● **WHAT IS EXPECTED**
Look below for the line that has "[256 * octet x]". Set down the lines from there through the line that has "Proof. intros (Hr", exactly as written.

[Saved entries]
******************************

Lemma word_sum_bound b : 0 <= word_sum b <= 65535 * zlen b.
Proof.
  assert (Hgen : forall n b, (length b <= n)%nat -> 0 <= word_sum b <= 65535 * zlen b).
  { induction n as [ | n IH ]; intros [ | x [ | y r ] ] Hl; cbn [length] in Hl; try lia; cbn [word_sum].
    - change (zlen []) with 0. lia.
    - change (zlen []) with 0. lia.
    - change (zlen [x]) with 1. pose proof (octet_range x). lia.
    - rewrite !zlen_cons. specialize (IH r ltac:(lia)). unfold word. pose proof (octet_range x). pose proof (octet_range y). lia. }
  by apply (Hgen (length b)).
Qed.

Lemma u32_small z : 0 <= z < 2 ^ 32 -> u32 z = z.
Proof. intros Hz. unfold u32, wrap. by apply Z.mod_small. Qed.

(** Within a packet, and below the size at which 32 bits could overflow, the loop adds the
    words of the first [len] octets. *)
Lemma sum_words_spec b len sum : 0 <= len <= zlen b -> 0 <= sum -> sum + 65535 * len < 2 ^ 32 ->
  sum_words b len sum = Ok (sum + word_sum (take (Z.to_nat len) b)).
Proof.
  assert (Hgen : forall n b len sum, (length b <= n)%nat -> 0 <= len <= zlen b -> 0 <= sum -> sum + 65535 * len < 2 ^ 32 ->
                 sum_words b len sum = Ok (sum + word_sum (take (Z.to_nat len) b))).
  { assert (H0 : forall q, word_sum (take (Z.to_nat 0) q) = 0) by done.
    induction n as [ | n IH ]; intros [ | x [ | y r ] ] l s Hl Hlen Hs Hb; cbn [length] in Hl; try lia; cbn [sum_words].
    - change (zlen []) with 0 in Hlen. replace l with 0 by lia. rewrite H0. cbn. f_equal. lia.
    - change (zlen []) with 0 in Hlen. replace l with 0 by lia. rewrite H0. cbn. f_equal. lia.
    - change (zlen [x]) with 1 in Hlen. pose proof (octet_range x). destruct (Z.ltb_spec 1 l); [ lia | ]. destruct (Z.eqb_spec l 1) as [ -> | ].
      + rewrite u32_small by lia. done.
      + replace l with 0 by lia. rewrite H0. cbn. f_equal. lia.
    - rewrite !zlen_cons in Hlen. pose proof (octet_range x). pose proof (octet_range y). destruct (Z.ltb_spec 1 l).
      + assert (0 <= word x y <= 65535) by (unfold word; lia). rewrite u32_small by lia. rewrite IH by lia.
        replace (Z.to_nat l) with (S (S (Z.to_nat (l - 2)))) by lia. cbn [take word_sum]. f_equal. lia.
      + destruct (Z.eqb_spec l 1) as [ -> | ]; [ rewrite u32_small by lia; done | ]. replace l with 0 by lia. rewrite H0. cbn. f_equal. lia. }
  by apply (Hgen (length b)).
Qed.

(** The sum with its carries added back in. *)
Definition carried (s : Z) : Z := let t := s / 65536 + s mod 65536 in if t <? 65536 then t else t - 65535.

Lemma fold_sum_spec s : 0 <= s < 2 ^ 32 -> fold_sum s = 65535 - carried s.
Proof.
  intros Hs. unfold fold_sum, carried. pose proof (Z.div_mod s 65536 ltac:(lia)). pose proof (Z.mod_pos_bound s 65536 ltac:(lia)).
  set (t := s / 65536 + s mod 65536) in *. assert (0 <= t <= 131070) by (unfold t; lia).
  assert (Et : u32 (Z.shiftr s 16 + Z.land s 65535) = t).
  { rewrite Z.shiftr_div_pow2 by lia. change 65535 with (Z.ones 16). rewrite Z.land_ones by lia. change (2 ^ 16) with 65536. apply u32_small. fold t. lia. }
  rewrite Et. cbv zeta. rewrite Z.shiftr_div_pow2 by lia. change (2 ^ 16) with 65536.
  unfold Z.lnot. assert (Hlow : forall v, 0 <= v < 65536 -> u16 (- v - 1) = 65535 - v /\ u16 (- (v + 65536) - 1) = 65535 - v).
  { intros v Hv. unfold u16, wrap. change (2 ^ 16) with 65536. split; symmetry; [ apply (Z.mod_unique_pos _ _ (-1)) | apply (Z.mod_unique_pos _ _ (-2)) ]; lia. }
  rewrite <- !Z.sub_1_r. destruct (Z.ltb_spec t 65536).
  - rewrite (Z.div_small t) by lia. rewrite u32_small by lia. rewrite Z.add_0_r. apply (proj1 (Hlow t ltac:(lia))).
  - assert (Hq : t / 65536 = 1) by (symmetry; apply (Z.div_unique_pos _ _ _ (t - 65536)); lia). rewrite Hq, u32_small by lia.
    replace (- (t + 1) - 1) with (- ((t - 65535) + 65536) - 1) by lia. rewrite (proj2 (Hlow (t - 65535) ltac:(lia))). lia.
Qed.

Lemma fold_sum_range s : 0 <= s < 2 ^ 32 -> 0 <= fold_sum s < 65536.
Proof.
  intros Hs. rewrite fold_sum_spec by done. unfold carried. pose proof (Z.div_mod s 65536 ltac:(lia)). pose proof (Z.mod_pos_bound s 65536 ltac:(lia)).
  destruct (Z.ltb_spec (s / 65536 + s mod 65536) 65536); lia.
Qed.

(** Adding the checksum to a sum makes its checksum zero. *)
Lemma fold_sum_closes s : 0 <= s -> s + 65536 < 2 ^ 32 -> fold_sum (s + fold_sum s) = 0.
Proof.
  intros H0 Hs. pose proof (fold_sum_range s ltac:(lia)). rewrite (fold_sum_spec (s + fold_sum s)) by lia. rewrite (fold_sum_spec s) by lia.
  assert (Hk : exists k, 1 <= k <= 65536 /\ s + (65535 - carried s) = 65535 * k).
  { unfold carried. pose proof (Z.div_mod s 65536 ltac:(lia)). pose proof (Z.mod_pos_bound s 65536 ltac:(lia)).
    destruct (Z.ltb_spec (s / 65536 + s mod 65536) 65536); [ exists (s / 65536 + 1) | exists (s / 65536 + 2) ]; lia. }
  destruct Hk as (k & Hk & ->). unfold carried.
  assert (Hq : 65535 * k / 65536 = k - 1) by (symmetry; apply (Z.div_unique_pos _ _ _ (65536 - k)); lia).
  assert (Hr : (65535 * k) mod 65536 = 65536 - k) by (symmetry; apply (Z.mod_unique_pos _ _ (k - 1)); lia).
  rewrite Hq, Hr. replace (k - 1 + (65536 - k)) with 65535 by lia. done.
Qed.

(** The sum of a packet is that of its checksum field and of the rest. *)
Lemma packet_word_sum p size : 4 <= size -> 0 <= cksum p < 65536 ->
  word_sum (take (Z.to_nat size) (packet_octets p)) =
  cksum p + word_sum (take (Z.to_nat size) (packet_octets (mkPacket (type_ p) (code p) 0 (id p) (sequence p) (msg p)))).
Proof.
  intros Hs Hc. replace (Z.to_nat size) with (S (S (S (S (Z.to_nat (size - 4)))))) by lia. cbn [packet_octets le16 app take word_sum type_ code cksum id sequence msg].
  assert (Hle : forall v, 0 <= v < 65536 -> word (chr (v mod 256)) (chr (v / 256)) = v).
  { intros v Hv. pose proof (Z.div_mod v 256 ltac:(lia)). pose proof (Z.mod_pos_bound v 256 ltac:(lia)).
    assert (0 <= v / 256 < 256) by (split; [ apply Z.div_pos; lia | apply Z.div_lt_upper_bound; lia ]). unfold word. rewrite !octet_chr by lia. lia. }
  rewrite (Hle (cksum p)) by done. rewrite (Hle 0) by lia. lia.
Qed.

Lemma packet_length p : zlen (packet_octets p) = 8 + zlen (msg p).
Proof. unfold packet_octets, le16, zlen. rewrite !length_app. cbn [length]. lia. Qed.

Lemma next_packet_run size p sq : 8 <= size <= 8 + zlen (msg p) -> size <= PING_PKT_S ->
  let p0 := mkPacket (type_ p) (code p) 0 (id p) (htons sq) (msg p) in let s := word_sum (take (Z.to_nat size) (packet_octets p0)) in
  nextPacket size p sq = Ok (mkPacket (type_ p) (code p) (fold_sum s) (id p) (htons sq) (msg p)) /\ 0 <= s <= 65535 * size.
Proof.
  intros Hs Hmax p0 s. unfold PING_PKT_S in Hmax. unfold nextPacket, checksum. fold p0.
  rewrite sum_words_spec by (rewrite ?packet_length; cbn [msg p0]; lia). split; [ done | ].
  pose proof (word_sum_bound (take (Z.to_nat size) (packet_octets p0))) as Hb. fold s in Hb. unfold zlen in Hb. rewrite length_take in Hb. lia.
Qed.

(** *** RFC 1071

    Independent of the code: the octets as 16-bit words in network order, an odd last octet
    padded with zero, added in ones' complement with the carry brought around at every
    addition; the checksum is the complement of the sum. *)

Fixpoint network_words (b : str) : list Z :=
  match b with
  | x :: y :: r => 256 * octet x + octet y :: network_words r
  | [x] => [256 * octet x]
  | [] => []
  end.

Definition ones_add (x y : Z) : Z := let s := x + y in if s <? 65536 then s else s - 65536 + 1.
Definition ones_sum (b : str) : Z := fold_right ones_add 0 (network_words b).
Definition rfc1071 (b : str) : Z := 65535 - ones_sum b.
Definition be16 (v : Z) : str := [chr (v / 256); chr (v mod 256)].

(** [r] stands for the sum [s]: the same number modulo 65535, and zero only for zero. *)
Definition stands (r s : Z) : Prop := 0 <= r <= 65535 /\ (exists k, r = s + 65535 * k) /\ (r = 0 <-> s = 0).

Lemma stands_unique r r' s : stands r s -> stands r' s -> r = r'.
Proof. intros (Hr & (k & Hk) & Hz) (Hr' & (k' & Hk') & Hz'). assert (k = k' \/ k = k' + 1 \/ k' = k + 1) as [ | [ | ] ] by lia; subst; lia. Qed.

******************************

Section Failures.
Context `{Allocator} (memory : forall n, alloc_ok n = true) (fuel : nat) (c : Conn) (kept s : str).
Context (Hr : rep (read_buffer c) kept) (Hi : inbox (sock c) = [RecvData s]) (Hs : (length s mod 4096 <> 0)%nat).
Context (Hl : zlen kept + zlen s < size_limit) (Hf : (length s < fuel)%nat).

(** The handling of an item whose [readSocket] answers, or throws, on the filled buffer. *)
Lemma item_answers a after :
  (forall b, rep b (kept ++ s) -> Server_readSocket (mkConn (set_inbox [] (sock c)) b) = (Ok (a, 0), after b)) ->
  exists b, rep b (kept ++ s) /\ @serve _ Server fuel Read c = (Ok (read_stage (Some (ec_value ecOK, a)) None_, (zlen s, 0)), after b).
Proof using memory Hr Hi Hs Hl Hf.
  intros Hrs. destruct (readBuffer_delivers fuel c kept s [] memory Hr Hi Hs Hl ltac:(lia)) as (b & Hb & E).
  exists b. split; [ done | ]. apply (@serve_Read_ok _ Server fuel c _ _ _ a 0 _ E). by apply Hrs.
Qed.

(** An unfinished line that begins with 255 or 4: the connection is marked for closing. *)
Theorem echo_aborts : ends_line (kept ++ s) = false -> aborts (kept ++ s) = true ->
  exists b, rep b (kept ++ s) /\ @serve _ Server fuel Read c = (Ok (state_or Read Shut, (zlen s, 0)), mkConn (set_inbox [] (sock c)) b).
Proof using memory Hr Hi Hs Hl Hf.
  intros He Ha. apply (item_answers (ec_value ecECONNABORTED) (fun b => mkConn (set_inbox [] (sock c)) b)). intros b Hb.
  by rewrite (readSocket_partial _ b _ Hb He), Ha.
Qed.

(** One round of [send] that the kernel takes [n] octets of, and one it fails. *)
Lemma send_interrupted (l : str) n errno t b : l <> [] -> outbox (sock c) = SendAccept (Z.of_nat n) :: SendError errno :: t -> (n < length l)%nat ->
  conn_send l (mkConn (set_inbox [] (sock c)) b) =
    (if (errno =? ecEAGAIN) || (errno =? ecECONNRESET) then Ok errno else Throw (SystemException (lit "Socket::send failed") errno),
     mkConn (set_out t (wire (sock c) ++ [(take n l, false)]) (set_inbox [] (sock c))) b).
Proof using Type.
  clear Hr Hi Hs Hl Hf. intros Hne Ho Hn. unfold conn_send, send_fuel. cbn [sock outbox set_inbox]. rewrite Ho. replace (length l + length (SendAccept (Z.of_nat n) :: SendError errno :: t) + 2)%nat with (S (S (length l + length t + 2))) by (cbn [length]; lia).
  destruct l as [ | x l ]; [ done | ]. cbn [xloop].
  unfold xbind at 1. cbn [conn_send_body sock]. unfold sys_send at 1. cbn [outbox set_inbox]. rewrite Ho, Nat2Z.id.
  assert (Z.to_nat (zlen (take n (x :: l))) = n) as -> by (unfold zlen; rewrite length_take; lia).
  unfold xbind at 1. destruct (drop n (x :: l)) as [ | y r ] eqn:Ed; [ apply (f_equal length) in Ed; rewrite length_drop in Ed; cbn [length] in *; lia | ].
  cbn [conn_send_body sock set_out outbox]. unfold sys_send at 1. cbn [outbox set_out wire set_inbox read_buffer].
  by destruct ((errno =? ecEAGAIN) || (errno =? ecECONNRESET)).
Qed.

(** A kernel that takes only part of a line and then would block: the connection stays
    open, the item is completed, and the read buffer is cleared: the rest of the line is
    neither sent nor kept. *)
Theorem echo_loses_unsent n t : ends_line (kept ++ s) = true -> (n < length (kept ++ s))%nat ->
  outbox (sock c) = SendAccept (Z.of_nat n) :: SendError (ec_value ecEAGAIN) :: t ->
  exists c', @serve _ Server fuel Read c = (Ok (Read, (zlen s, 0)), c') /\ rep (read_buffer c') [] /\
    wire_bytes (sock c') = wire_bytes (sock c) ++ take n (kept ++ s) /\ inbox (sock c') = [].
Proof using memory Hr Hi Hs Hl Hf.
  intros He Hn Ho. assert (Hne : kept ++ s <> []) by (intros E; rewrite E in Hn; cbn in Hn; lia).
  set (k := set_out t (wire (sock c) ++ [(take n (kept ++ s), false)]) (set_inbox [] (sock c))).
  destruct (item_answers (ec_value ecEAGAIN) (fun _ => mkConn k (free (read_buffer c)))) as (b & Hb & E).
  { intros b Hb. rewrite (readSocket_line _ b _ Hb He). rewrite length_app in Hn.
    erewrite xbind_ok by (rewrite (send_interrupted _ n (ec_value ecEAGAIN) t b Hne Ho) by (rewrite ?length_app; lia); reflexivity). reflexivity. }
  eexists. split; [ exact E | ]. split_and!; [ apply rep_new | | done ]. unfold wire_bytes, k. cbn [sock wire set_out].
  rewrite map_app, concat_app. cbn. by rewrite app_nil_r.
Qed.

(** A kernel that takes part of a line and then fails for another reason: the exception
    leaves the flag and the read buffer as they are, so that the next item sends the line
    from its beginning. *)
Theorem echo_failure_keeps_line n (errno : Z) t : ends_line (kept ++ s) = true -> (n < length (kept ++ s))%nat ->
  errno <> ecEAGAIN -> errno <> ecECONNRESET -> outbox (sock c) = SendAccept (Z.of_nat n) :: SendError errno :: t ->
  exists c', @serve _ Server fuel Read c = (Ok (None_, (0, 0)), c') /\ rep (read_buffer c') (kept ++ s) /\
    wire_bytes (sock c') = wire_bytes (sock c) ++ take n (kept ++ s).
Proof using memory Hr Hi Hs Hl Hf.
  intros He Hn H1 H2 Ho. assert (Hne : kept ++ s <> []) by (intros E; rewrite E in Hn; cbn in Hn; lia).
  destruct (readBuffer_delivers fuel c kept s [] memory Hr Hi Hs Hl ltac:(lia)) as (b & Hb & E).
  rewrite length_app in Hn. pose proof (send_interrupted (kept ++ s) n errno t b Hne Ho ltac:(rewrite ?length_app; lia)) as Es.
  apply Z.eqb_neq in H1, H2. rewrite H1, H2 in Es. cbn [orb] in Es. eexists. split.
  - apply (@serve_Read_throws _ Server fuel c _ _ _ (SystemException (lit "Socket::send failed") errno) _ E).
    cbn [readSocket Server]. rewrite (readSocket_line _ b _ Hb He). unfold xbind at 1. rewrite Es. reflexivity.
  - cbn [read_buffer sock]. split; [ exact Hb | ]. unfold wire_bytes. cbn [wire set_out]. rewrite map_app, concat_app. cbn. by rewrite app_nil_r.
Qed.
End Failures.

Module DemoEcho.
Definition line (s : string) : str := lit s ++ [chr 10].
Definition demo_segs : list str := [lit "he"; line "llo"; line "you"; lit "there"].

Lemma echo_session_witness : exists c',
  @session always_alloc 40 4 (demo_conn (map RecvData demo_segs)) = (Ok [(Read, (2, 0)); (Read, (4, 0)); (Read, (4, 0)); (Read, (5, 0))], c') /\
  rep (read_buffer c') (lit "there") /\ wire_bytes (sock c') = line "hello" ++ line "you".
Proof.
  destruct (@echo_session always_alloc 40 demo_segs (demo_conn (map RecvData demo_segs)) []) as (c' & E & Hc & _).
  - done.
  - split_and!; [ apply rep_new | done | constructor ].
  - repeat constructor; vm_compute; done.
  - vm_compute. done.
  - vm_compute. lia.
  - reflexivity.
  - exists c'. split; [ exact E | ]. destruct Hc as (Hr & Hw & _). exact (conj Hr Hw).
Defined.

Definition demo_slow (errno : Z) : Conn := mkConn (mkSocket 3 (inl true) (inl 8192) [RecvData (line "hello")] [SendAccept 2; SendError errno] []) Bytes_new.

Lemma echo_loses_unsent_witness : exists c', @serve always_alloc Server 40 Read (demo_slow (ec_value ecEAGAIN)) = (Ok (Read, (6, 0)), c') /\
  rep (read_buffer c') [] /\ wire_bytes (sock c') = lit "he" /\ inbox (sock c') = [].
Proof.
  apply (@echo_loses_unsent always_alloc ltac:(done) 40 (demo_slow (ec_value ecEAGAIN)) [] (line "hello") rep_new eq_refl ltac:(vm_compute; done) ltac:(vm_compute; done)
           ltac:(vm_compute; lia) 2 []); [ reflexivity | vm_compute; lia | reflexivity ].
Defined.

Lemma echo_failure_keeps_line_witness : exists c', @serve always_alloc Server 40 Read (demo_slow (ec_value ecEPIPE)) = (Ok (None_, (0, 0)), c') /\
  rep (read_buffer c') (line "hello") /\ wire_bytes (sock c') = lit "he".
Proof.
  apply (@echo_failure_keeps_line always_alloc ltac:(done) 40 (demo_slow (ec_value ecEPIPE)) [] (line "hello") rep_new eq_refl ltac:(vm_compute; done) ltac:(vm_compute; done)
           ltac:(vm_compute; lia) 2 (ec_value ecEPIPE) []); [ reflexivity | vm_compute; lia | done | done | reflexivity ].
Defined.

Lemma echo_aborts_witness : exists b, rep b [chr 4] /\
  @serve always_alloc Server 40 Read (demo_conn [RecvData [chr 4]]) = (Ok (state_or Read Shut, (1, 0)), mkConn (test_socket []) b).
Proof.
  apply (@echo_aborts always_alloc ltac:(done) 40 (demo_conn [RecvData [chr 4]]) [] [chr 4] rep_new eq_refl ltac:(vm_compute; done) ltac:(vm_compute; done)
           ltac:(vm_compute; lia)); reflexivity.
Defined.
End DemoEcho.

******************************

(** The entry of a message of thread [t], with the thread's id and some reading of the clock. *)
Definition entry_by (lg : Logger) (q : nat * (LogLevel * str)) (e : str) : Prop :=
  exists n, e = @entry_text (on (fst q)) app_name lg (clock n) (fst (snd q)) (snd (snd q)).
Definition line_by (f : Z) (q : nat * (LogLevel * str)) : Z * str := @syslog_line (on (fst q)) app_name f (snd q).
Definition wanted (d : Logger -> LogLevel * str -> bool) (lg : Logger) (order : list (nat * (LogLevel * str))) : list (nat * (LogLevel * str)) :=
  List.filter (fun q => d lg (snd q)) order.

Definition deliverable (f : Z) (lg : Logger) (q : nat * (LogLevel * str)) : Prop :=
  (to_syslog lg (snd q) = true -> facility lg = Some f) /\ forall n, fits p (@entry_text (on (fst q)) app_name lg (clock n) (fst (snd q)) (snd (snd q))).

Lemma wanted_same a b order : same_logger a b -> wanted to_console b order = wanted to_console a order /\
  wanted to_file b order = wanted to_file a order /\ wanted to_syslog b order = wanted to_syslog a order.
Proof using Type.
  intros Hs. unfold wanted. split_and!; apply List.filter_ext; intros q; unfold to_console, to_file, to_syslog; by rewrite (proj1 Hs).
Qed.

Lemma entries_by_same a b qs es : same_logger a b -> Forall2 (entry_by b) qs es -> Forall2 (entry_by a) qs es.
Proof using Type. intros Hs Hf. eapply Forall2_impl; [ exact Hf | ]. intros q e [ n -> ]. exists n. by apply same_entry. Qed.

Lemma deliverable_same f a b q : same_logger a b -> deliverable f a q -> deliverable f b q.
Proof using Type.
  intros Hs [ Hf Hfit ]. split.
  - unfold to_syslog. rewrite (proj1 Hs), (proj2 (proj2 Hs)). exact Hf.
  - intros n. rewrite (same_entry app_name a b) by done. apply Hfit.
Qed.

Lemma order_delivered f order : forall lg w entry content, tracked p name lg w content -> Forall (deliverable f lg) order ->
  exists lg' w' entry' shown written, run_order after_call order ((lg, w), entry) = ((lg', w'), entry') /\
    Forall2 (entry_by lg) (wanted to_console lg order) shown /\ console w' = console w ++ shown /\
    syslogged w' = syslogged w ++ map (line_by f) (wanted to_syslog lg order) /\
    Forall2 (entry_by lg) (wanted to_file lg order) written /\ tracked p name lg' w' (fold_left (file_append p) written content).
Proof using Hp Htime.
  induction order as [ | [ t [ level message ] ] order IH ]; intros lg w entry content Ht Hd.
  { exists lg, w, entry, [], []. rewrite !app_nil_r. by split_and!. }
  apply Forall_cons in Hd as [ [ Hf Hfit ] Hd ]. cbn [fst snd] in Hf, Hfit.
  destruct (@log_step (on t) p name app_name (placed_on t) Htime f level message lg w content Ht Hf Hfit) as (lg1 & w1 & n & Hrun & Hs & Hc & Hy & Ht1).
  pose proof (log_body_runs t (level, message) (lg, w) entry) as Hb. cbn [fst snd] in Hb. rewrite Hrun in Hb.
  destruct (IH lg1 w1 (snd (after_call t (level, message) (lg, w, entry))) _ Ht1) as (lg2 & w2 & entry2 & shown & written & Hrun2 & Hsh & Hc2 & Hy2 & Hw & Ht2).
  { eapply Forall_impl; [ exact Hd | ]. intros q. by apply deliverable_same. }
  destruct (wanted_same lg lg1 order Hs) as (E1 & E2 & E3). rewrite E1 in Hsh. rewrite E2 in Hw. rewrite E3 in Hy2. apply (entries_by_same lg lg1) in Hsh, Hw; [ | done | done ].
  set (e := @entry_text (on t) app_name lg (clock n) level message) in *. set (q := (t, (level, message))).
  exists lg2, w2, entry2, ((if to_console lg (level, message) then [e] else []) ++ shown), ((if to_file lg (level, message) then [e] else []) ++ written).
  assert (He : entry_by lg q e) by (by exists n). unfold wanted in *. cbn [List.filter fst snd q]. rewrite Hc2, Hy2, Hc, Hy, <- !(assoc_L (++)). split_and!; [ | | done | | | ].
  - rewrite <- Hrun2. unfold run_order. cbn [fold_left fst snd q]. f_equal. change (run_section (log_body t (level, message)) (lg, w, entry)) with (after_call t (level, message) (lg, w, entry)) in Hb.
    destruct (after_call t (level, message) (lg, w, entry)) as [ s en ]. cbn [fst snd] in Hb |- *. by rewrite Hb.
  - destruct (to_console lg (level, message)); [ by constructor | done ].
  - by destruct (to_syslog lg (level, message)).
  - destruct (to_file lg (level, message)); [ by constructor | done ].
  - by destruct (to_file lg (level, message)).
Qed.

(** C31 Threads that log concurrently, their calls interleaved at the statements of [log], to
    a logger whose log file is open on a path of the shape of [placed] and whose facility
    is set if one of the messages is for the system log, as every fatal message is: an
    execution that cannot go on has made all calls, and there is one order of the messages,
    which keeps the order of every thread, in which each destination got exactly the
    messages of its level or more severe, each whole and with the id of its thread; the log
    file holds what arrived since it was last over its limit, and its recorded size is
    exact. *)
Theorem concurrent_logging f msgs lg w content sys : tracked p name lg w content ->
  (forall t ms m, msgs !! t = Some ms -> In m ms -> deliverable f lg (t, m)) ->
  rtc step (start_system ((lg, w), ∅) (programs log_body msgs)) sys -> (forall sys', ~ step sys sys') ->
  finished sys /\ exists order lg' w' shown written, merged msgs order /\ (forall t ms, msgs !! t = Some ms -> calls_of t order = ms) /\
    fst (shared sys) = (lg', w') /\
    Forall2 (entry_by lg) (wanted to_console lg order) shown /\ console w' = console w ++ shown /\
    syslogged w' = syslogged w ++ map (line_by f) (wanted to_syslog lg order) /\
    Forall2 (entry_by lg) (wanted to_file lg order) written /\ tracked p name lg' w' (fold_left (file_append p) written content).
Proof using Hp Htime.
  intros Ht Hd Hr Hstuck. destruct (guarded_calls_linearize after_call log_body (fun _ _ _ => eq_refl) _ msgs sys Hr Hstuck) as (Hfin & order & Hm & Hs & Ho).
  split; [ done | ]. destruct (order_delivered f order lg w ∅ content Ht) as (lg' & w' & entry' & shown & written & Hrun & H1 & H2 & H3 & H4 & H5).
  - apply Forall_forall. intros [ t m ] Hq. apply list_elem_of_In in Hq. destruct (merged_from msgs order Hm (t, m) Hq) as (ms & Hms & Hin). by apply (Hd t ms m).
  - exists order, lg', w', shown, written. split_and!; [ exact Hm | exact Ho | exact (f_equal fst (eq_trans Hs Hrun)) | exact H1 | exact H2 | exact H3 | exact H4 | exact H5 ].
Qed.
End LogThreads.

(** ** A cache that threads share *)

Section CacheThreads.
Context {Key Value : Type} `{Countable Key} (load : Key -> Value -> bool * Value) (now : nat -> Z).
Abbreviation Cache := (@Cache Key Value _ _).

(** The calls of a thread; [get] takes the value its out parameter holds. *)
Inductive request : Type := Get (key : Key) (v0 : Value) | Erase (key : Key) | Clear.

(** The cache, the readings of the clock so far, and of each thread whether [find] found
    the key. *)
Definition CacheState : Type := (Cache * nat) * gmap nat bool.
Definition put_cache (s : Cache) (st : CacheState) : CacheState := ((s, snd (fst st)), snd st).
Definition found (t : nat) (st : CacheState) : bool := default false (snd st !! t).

******************************

● **OUTPUT FOR THIS EXERCISE**
  | [x] => [256 * octet x]
  | [] => []
  end.

Definition ones_add (x y : Z) : Z := let s := x + y in if s <? 65536 then s else s - 65536 + 1.
Definition ones_sum (b : str) : Z := fold_right ones_add 0 (network_words b).
Definition rfc1071 (b : str) : Z := 65535 - ones_sum b.
Definition be16 (v : Z) : str := [chr (v / 256); chr (v mod 256)].

(** [r] stands for the sum [s]: the same number modulo 65535, and zero only for zero. *)
Definition stands (r s : Z) : Prop := 0 <= r <= 65535 /\ (exists k, r = s + 65535 * k) /\ (r = 0 <-> s = 0).

Lemma stands_unique r r' s : stands r s -> stands r' s -> r = r'.
Proof. intros (Hr & (k & Hk) & Hz) (Hr' & (k' & Hk') & Hz'). assert (k = k' \/ k = k' + 1 \/ k' = k + 1) as [ | [ | ] ] by lia; subst; lia. Qed.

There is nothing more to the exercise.